▶

(* ===== verification/BillingRules.v ===== *)
(** * Properties of the request-rule language

    How the splitters see parentheses and separators ([balanced], [sep_free]), what
    they give for joined parts, and the texts of numeric literals. *)
From Stdlib Require Import NArith ZArith.
From stdpp Require Import list numbers.
From S2P Require Import Prelude JsString Regex JsNumber Json BillingExpr.

(** ** Parenthesis depth *)

Definition bump (d : Z) (c : N) : Z :=
  let d := if (c =? 40)%N then (d + 1)%Z else d in
  if (c =? 41)%N then (d - 1)%Z else d.

Fixpoint depth (d : Z) (s : jsstr) : Z :=
  match s with [] => d | c :: t => depth (bump d c) t end.

(** Every running depth is at least [m]. *)
Fixpoint depth_ge (m d : Z) (s : jsstr) : bool :=
  match s with
  | [] => true
  | c :: t => (m <=? bump d c)%Z && depth_ge m (bump d c) t
  end.

Definition not_paren (c : N) : bool := negb (c =? 40)%N && negb (c =? 41)%N.

(** Parentheses close what they open, and never more. *)
Definition balanced (s : jsstr) : bool := depth_ge 0 0 s && (depth 0 s =? 0)%Z.

(** At no unit of [s], read from depth [d] and followed by [k], does the
    separator start at depth zero. *)
Fixpoint sep_free (sep : jsstr) (d : Z) (s k : jsstr) : bool :=
  match s with
  | [] => true
  | c :: t =>
      negb ((bump d c =? 0)%Z && startsWith sep (s ++ k)) && sep_free sep (bump d c) t k
  end.

Lemma bump_not_paren d c : not_paren c = true → bump d c = d.
Proof. unfold not_paren, bump. intros ?; bool_prop. by rewrite H, H0. Qed.

Lemma bump_shift d e c : bump (d + e) c = (bump d c + e)%Z.
Proof. unfold bump. destruct (c =? 40)%N, (c =? 41)%N; lia. Qed.

Lemma depth_app d s t : depth d (s ++ t) = depth (depth d s) t.
Proof. revert d; induction s; intros d; simpl; auto. Qed.

Lemma depth_shift d e s : depth (d + e) s = (depth d s + e)%Z.
Proof. revert d; induction s as [|c s IH]; intros d; simpl; [done|]. by rewrite bump_shift, IH. Qed.

Lemma depth_ge_app m d s t :
  depth_ge m d (s ++ t) = depth_ge m d s && depth_ge m (depth d s) t.
Proof.
  revert d; induction s as [|c s IH]; intros d; simpl; [done|].
  by rewrite IH, andb_assoc.
Qed.

Lemma depth_ge_shift m d e s : depth_ge (m + e) (d + e) s = depth_ge m d s.
Proof.
  revert d; induction s as [|c s IH]; intros d; simpl; [done|].
  rewrite bump_shift, IH. f_equal.
  destruct (Z.leb_spec (m + e) (bump d c + e)), (Z.leb_spec m (bump d c)); lia || done.
Qed.

Lemma depth_flat d s : forallb not_paren s = true → depth d s = d.
Proof.
  revert d; induction s as [|c s IH]; intros d; simpl; [done|].
  intros ?; bool_prop. by rewrite bump_not_paren, IH.
Qed.

Lemma depth_ge_flat m d s : (m ≤ d)%Z → forallb not_paren s = true → depth_ge m d s = true.
Proof.
  intros Hm. induction s as [|c s IH]; simpl; [done|]. intros ?; bool_prop.
  - rewrite bump_not_paren by done. by apply Z.leb_le.
  - rewrite bump_not_paren by done. auto.
Qed.

(** ** Balanced texts *)

Lemma balanced_flat s : forallb not_paren s = true → balanced s = true.
Proof.
  intros H. unfold balanced. rewrite depth_flat by done.
  by rewrite depth_ge_flat by (done || lia).
Qed.

Lemma balanced_depth s d : balanced s = true → depth d s = d.
Proof.
  unfold balanced. intros ?; bool_prop. apply Z.eqb_eq in H0.
  replace d with (0 + d)%Z at 1 by lia. rewrite depth_shift, H0. lia.
Qed.

Lemma balanced_ge s d : balanced s = true → depth_ge d d s = true.
Proof.
  unfold balanced. intros ?; bool_prop.
  replace d with (0 + d)%Z by lia. by rewrite depth_ge_shift.
Qed.

Lemma balanced_app s t : balanced s = true → balanced t = true → balanced (s ++ t) = true.
Proof.
  intros Hs Ht. unfold balanced.
  rewrite depth_ge_app, depth_app, !balanced_depth, !balanced_ge by done. done.
Qed.

Lemma balanced_wrap s : balanced s = true → balanced ("(" ++ s ++ ")") = true.
Proof.
  intros Hs. unfold balanced. cbn [app]. cbn [depth_ge depth].
  change (bump 0 40) with 1%Z.
  rewrite depth_ge_app, depth_app, balanced_depth by done.
  cbn [depth depth_ge]. change (bump 1 41) with 0%Z.
  pose proof (balanced_ge s 1 Hs) as H1.
  assert (H0 : depth_ge 0 1 s = true); [|by rewrite H0].
  clear Hs. revert H1. generalize 1%Z at 2 3 as d.
  induction s as [|c s IH]; intros d; simpl; [done|].
  intros ?; bool_prop; [apply Z.leb_le in H; apply Z.leb_le; lia|auto].
Qed.

Lemma balanced_join sep ps :
  balanced sep = true → forallb balanced ps = true → balanced (join sep ps) = true.
Proof.
  intros Hs. induction ps as [|p ps IH]; [done|]. cbn [forallb]. intros ?; bool_prop.
  destruct ps; [done|]. rewrite join_cons by done. auto using balanced_app.
Qed.

#[export] Hint Resolve balanced_app balanced_wrap balanced_flat : js.

(** ** Where separators can be *)

Section Separators.
(** A separator starts with a space, like [" * "] and [" && "]. *)
Context (sep' : jsstr).
Let sep := 32%N :: sep'.

Lemma sep_free_app d s t k :
  sep_free sep d (s ++ t) k = sep_free sep d s (t ++ k) && sep_free sep (depth d s) t k.
Proof.
  revert d; induction s as [|c s IH]; intros d; [done|].
  cbn [app sep_free depth]. by rewrite IH, <- app_assoc, andb_assoc.
Qed.

(** Inside parentheses nothing separates. *)
Lemma sep_free_inside d s k : depth_ge 1 d s = true → sep_free sep d s k = true.
Proof.
  revert d; induction s as [|c s IH]; intros d; [done|].
  cbn [depth_ge sep_free]. intros ?; bool_prop; [|auto].
  apply Z.leb_le in H. by rewrite (proj2 (Z.eqb_neq (bump d c) 0)) by lia.
Qed.

Lemma sep_free_no_space d s k :
  forallb (λ c, negb (c =? 32)%N) s = true → sep_free sep d s k = true.
Proof.
  revert d; induction s as [|c s IH]; intros d; [done|].
  cbn [forallb sep_free]. intros ?; bool_prop; [|auto].
  rewrite andb_false_iff. right. apply startsWith_neq. by intros <-.
Qed.

Lemma sep_free_close s k :
  balanced s = true → sep_free sep 0 ("(" ++ s ++ ")") k = true.
Proof.
  intros Hs. rewrite sep_free_app. change (depth 0 "(") with 1%Z.
  rewrite sep_free_app, balanced_depth by done.
  rewrite (sep_free_no_space 0 "("), (sep_free_no_space 1 ")") by done.
  by rewrite sep_free_inside by by apply balanced_ge.
Qed.

(** A text that holds no separator and does not end with a unit of one. *)
Lemma sep_free_text d s k :
  includes sep s = false → (∀ a c, s = a ++ [c] → ¬ In c sep) → sep_free sep d s k = true.
Proof.
  revert d; induction s as [|c s IH]; intros d Hi Hl; [done|].
  cbn [sep_free]. bool_prop.
  - rewrite andb_false_iff. right. apply not_true_iff_false. intros Hs.
    destruct (le_lt_dec (length sep) (length (c :: s))) as [Hle|Hlt].
    + rewrite startsWith_long in Hs by done. unfold includes, indexOf in Hi.
      by rewrite Hs in Hi.
    + apply startsWith_spec in Hs as [t Ht].
      apply (f_equal (take (length (c :: s)))) in Ht.
      rewrite take_app_length, take_app_le in Ht by lia.
      destruct (exists_last (l := c :: s)) as (a & x & E); [done|].
      apply (Hl a x E). rewrite <- (take_drop (length (c :: s)) sep), <- Ht, E.
      rewrite !in_app_iff. left. right. by left.
  - apply IH; [by apply (includes_false_suffix _ [c])|].
    intros a x ->. by apply (Hl (c :: a)).
Qed.

Lemma loop_part d cur s k :
  sep_free sep d s k = true →
  splitTopLevel_loop sep 0 d cur (s ++ k)
  = splitTopLevel_loop sep 0 (depth d s) (rev s ++ cur) k.
Proof.
  revert d cur; induction s as [|c s IH]; intros d cur; [done|].
  cbn [sep_free]. intros ?; bool_prop.
  cbn [app splitTopLevel_loop depth]. fold (bump d c).
  change (c :: s ++ k) with ((c :: s) ++ k). rewrite H.
  rewrite IH by done. cbn [rev]. by rewrite <- app_assoc.
Qed.

Lemma loop_skip w d cur k :
  splitTopLevel_loop sep (length w) d cur (w ++ k) = splitTopLevel_loop sep 0 d cur k.
Proof. induction w as [|c w IH]; [done|]. simpl. apply IH. Qed.

Lemma loop_sep cur k :
  splitTopLevel_loop sep 0 0 cur (sep ++ k)
  = trim (rev cur) :: splitTopLevel_loop sep 0 0 [] k.
Proof.
  unfold sep at 2. cbn [app splitTopLevel_loop].
  change (32%N :: sep' ++ k) with (sep ++ k). rewrite startsWith_app.
  cbn [Z.eqb N.eqb Pos.eqb andb]. f_equal.
  replace (length sep - 1) with (length sep') by (unfold sep; simpl; lia).
  apply loop_skip.
Qed.

(** A part as the splitter returns it: trimmed, not empty, balanced, and with
    no separator outside parentheses, also none that would begin in it and end
    in the separator that follows. *)
Definition part_ok (s : jsstr) : bool :=
  nonempty s && trimmed s && balanced s && sep_free sep 0 s sep && sep_free sep 0 s [].

Lemma sep_free_prefix d s k : sep_free sep d s (sep ++ k) = sep_free sep d s sep.
Proof.
  revert d; induction s as [|c s IH]; intros d; [done|].
  cbn [sep_free]. rewrite IH, app_assoc, startsWith_long; [done|].
  rewrite length_app. lia.
Qed.

Lemma loop_join parts :
  parts ≠ [] → forallb part_ok parts = true →
  splitTopLevel_loop sep 0 0 [] (join sep parts) = parts.
Proof.
  intros Hne H. induction parts as [|s parts IH]; [done|].
  cbn [forallb] in H. unfold part_ok in H. bool_prop.
  destruct parts as [|s' parts].
  - cbn [join]. replace s with (s ++ []) at 1 by apply app_nil_r.
    rewrite loop_part by done. simpl. rewrite app_nil_r, rev_involutive.
    by rewrite trim_trimmed.
  - rewrite join_cons, loop_part by (done || by rewrite sep_free_prefix).
    rewrite balanced_depth, loop_sep, app_nil_r, rev_involutive by done.
    rewrite trim_trimmed by done. f_equal. by apply IH.
Qed.

(** Splitting at a separator outside parentheses undoes joining with it. *)
Lemma splitTopLevel_join parts :
  parts ≠ [] → forallb part_ok parts = true → splitTopLevel sep (join sep parts) = parts.
Proof.
  intros Hne H. unfold splitTopLevel. rewrite loop_join by done.
  apply filterb_all. revert H. apply forallb_impl. unfold part_ok.
  intros s Hs. by bool_prop.
Qed.

Lemma splitTopLevel_single s : part_ok s = true → splitTopLevel sep s = [s].
Proof.
  intros H. apply (splitTopLevel_join [s]); [done|]. cbn [forallb]. by rewrite H.
Qed.
End Separators.

(** ** Well-formed conditions *)

(** A text that reads the same inside a JSON string, without parentheses. *)
Definition plain (s : jsstr) : bool :=
  str_eqb (quote_body s) s && forallb not_paren s && forallb (in_cls true cls_quote) s.

Definition is_numeric (s : jsstr) : bool := re_test NUMERIC_LITERAL_REGEX s.

Definition is_empty (s : jsstr) : bool := negb (nonempty s).

(** A time condition the editor can write: a zone, a mode of the time source with
    its numbers, the unused fields empty. *)
Definition wf_time (c : TimeCondition) : bool :=
  nonempty (tc_timezone c) && plain (tc_timezone c) &&
  (if str_eqb (tc_mode c) MATCH_RANGE
   then is_numeric (tc_rangeStart c) && is_numeric (tc_rangeEnd c) && is_empty (tc_value c)
   else (str_eqb (tc_mode c) MATCH_EQ || str_eqb (tc_mode c) MATCH_GTE
         || str_eqb (tc_mode c) MATCH_LT)
        && is_numeric (tc_value c) && is_empty (tc_rangeStart c) && is_empty (tc_rangeEnd c)).

(** A value the editor can write: trimmed, 16-bit units, on one line. *)
Definition wf_value (mode v : jsstr) : bool :=
  trimmed v && units_ok v && forallb (in_cls true cls_newline) (buildExprLiteral mode v).

Definition is_cmp_mode (mode : jsstr) : bool :=
  str_eqb mode MATCH_GT || str_eqb mode MATCH_GTE || str_eqb mode MATCH_LT
  || str_eqb mode MATCH_LTE.

Definition wf_ph (c : ParamHeaderCondition) : bool :=
  nonempty (ph_path c) && trimmed (ph_path c) && plain (ph_path c) &&
  (if str_eqb (ph_mode c) MATCH_EXISTS then is_empty (ph_value c)
   else if str_eqb (ph_mode c) MATCH_CONTAINS then wf_value MATCH_CONTAINS (ph_value c)
   else if str_eqb (ph_mode c) MATCH_EQ then wf_value MATCH_EQ (ph_value c)
   else match ph_source c with
        | SParam => is_cmp_mode (ph_mode c) && is_numeric (ph_value c)
        | SHeader => false
        end).

Definition wf_cond (c : RequestCondition) : bool :=
  match c with CTime t => wf_time t | CPH p => wf_ph p end.

(** ** Number literals *)

Lemma over_cls_num_numeric :
  over (in_cls false cls_num)
    (rseq [ropt (RLit "-");
           RAlt (rseq [rplus rdigit; ropt (RLit "."); RStar rdigit])
                (rseq [RLit "."; rplus rdigit]);
           ropt (rseq [RCls false [(101, 101); (69, 69)]%N;
                       ropt (RCls false [(43, 43); (45, 45)]%N); rplus rdigit])]).
Proof.
  assert (Hd : ∀ x, in_cls false cls_digit x = true → in_cls false cls_num x = true).
  { intros x. unfold in_cls, cls_digit, cls_num. simpl. rewrite !orb_true_iff. tauto. }
  assert (He : ∀ x, in_cls false [(101, 101); (69, 69)]%N x = true → in_cls false cls_num x = true).
  { intros x. unfold in_cls, cls_num. simpl. rewrite !orb_true_iff. tauto. }
  assert (Hs : ∀ x, in_cls false [(43, 43); (45, 45)]%N x = true → in_cls false cls_num x = true).
  { intros x. unfold in_cls, cls_num. simpl. rewrite !orb_true_iff. tauto. }
  simpl. repeat split; auto.
Qed.

(** The literal pattern as a body between its anchors. *)
Lemma numeric_regex_body s :
  re_test NUMERIC_LITERAL_REGEX s = true → forallb (in_cls false cls_num) s = true.
Proof.
  intros H. eapply re_test_over; [apply over_cls_num_numeric|].
  rewrite <- H. unfold re_test, NUMERIC_LITERAL_REGEX.
  cbn [rseq]. rewrite !re_match_start, rmatch_seq_assoc.
  rewrite (rmatch_seq (ropt (RLit "-"))).
  by erewrite flat_map_ext by (intros; apply rmatch_seq_assoc).
Qed.

Lemma is_numeric_spec s :
  is_numeric s = true → s ≠ [] ∧ forallb (in_cls false cls_num) s = true.
Proof.
  intros H. split; [by intros ->|]. by apply numeric_regex_body.
Qed.

Lemma cls_num_range c : in_cls false cls_num c = true → (43 ≤ c ≤ 101)%N.
Proof.
  unfold in_cls, cls_num. simpl. rewrite !orb_true_iff, !andb_true_iff, !N.leb_le.
  intros H. destruct_or!; lia || done.
Qed.

Lemma numeric_trimmed s : is_numeric s = true → trimmed s = true.
Proof.
  intros [_ H]%is_numeric_spec. apply trimmed_no_space. revert H. apply forallb_impl.
  intros c Hc%cls_num_range. rewrite is_space_visible by lia. done.
Qed.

◀

Among the lines above, find those with the word "RCls" and list them.

           ropt (rseq [RCls false [(101, 101); (69, 69)]%N;
                       ropt (RCls false [(43, 43); (45, 45)]%N); rplus rdigit])]).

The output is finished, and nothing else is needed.